== Segment start ==

(* ===== verification/ReactorSpec.v ===== *)
(** The operations of the scheduler and the reactor, as what they do to the pending
    operations and to the count of work: whatever starts an operation counts it,
    and whatever moves or ends one leaves the count to the end of its handler. *)

From S2P Require Import Prelude.
From S2P Require Import AsioError.
From S2P Require Import SocketStream.
From S2P Require Import ChronoTimeTraits.
From S2P Require Import TimerQueue.
From S2P Require Import TimerQueueSpec.
From S2P Require Import TimerQueueRefines.
From S2P Require Import Scheduler.
From S2P Require Import EpollReactor.
From Stdlib Require Import Sorted.
From AAC_tactics Require Import AAC.
From AAC_tactics Require Instances.
Import Instances.Lists.

(** Permutations of concatenations, up to associativity and commutativity. *)
#[export] Instance permutation_lift A : AAC_lift (@Permutation A) (@Permutation A) :=
  Build_AAC_lift _ _.

(** * The scheduler *)

Definition user_id (o : operation) : option positive :=
  match o with
  | user_op c => Some (co_id c)
  | _ => None
  end.

(** The user operations of a queue. *)
Definition users (q : list operation) : list positive := omap user_id q.

Definition is_user (o : operation) : Prop := is_Some (user_id o).

Lemma users_app q k : users (q ++ k) = users q ++ users k.
Proof. apply omap_app. Qed.

Lemma users_completed ops : users (completed <$> ops) = op_ptr <$> ops.
Proof. induction ops; simpl; [done|]. by f_equal. Qed.

Lemma users_aborted ops : users (aborted <$> ops) = op_ptr <$> ops.
Proof. induction ops; simpl; [done|]. by f_equal. Qed.

Lemma users_expired (ops : completions) : users (expired <$> ops) = op_id <$> ops.*1.
Proof. induction ops; simpl; [done|]. by f_equal. Qed.

Lemma is_user_fmap {A} (f : A -> operation) l : (forall x, is_user (f x)) -> Forall is_user (f <$> l).
Proof. intros Hf. apply Forall_fmap, Forall_true. done. Qed.

Lemma is_user_completed op : is_user (completed op). Proof. by eexists. Qed.
Lemma is_user_aborted op : is_user (aborted op). Proof. by eexists. Qed.
Lemma is_user_expired op : is_user (expired op). Proof. by eexists. Qed.
#[export] Hint Resolve is_user_completed is_user_aborted is_user_expired is_user_fmap : horcrux.

Definition private_work (s : scheduler.t) : Z :=
  match scheduler.this_thread s with Some i => private_outstanding_work i | None => 0 end.

Definition private_queue (s : scheduler.t) : list operation :=
  match scheduler.this_thread s with Some i => private_op_queue i | None => [] end.

Definition sched_pending (s : scheduler.t) : list positive :=
  users (scheduler.op_queue_ s) ++ users (private_queue s).

(** The work counted, by the scheduler and by the thread. *)
Definition sched_work (s : scheduler.t) : Z := scheduler.outstanding_work_ s + private_work s.

(** The scheduler takes the user operations [ids] and counts [n] more; [stops] says
    it was stopped. *)
Record posted (ids : list positive) (n : Z) (stops : bool) (s s' : scheduler.t) : Prop := {
  po_pending : sched_pending s' ≡ₚ ids ++ sched_pending s;
  po_work : sched_work s' = sched_work s + n;
  po_outstanding : scheduler.outstanding_work_ s <= scheduler.outstanding_work_ s';
  po_private_work : private_work s <= private_work s';
  po_queue : exists k, Forall is_user k /\ scheduler.op_queue_ s' = scheduler.op_queue_ s ++ k;
  po_private : exists k, Forall is_user k /\ private_queue s' = private_queue s ++ k;
  po_thread : is_Some (scheduler.this_thread s') <-> is_Some (scheduler.this_thread s);
  po_task : scheduler.task_ s' = scheduler.task_ s;
  po_stopped : scheduler.stopped_ s' = stops || scheduler.stopped_ s
}.
(* ===== verification/IoContextSpec.v ===== *)
(** [io_context::run] keeps count: at every round of its loop the outstanding work is
    the number of operations that were started and not yet completed, each operation
    is completed once, the reactor's task is in the queue, behind the descriptors it
    found ready, and the loop ends when, and only when, nothing is left to wait for,
    unless it is stopped. *)

From S2P Require Import Prelude.
From S2P Require Import AsioError.
From S2P Require Import ChronoTimeTraits.
From S2P Require Import TimerQueue.
From S2P Require Import TimerQueueSpec.
From S2P Require Import Scheduler.
From S2P Require Import EpollReactor.
From S2P Require Import IoContext.
From S2P Require Import ReactorSpec.
From AAC_tactics Require Import AAC.
From AAC_tactics Require Instances.
Import Instances.Lists.

Section Spec.
Context {W : Type} `{KernelLaws W}.

(** * Calls *)

(** A call names descriptors that are registered, and timers of the queues. *)
Definition call_ok (x : call) (c : context W) : Prop :=
  match x with
  | call_register _ | call_post _ _ | call_stop => True
  | call_start_op _ _ data _ _ _ | call_cancel_ops data | call_cancel_ops_by_key data _ _
  | call_close _ data _ | call_release _ data => forall p, data = Some p -> p ∈ reactor.live_list_ (react c)
  | call_schedule_timer k time timer _ =>
      timer_here k timer c /\ int64 time /\
        forall q, timer_queue_at k (react c) = Ret q -> zlen (heap_ q) + 1 < npos
  | call_cancel_timer k timer _ | call_cancel_timer_by_key k timer _ => timer_here k timer c
  end.

Fixpoint calls_ok (script : list call) (c : context W) : Prop :=
  match script with
  | [] => True
  | x :: script => call_ok x c /\ forall c', run_call x c = Ret c' -> calls_ok script c'
  end.

Definition is_stop (x : call) : bool :=
  match x with
  | call_stop => true
  | _ => false
  end.

Definition stops (script : list call) : bool := existsb is_stop script.

Lemma advanced_ids ids ids' b (c c' : context W) :
  ids ≡ₚ ids' -> advanced ids b c c' -> advanced ids' b c c'.
Proof.
  intros E [(moved & P & Em) K]. split; [|done]. exists moved. split; [|by rewrite <- E].
  unfold zlen in *. by rewrite <- E.
Qed.
(** The descriptor is made non-blocking, unless it is. *)
Definition make_non_blocking (impl : base_implementation) (ec : error_code) :
    svc R (bool * base_implementation * error_code) :=
  if has (state_ impl) non_blocking then mret (true, impl, ec)
  else
    '(ok, state, ec) ← call_os (set_internal_non_blocking (socket_ impl) (state_ impl) true ec);
    mret (ok, set_state state impl, ec).

Definition do_start_op (impl : base_implementation) (op_type : op_types) (op : queued_op)
    (is_continuation is_non_blocking noop : bool) : svc R base_implementation :=
  if negb noop then
    '(ok, impl, ec) ← make_non_blocking impl (reactor_op.ec_ (op_result op));
    let op := set_ec ec op in
    if (ok : bool) then
      _ ← call_reactor_ (start op_type (socket_ impl) (reactor_data_ impl) op is_continuation
                           is_non_blocking);
      mret impl
    else
      _ ← call_reactor_ (immediate op is_continuation);
      mret impl
  else
    _ ← call_reactor_ (immediate op is_continuation);
    mret impl.

Definition do_start_accept_op (impl : base_implementation) (op : queued_op)
    (is_continuation peer_is_open : bool) : svc R base_implementation :=
  if negb peer_is_open then do_start_op impl read_op op is_continuation true false
  else
    _ ← call_reactor_ (immediate (set_ec already_open op) is_continuation);
    mret impl.

Definition do_start_connect_op (impl : base_implementation) (op : queued_op)
    (is_continuation : bool) (addr : endpoint) : svc R base_implementation :=
  '(ok, impl, ec) ← make_non_blocking impl (reactor_op.ec_ (op_result op));
  '(waits, ec) ←
    (if (ok : bool) then
       '(result, ec) ← call_os (SocketOps.connect (socket_ impl) addr ec);
       mret (negb (result =? 0) &&
             (bool_decide (ec = in_progress) || bool_decide (ec = would_block)), ec)
     else mret (false, ec));
  if (waits : bool) then
    _ ← call_reactor_ (start connect_op (socket_ impl) (reactor_data_ impl) (set_ec ec_success op)
                         is_continuation false);
    mret impl
  else
    _ ← call_reactor_ (immediate (set_ec ec op) is_continuation);
    mret impl.

(** ** [reactive_socket_service] *)

Record implementation := mkImplementation {
  base : base_implementation;
  protocol_ : protocol
}.

Definition socket_of (impl : implementation) : Z := socket_ (base impl).

(** The constructor and [construct]: [endpoint_type().protocol()]. *)
Definition new_implementation : implementation :=
  mkImplementation construct (endpoint_protocol no_endpoint).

== Segment end ==

■ Directions ■
Above are the records; copy exactly the lines from the line with "intros E [(moved" through the line with "mret (ok, set_state state impl, ec).", both included.

■ Answer section ■
  intros E [(moved & P & Em) K]. split; [|done]. exists moved. split; [|by rewrite <- E].
  unfold zlen in *. by rewrite <- E.
Qed.
(** The descriptor is made non-blocking, unless it is. *)
Definition make_non_blocking (impl : base_implementation) (ec : error_code) :
    svc R (bool * base_implementation * error_code) :=
  if has (state_ impl) non_blocking then mret (true, impl, ec)
  else
    '(ok, state, ec) ← call_os (set_internal_non_blocking (socket_ impl) (state_ impl) true ec);
    mret (ok, set_state state impl, ec).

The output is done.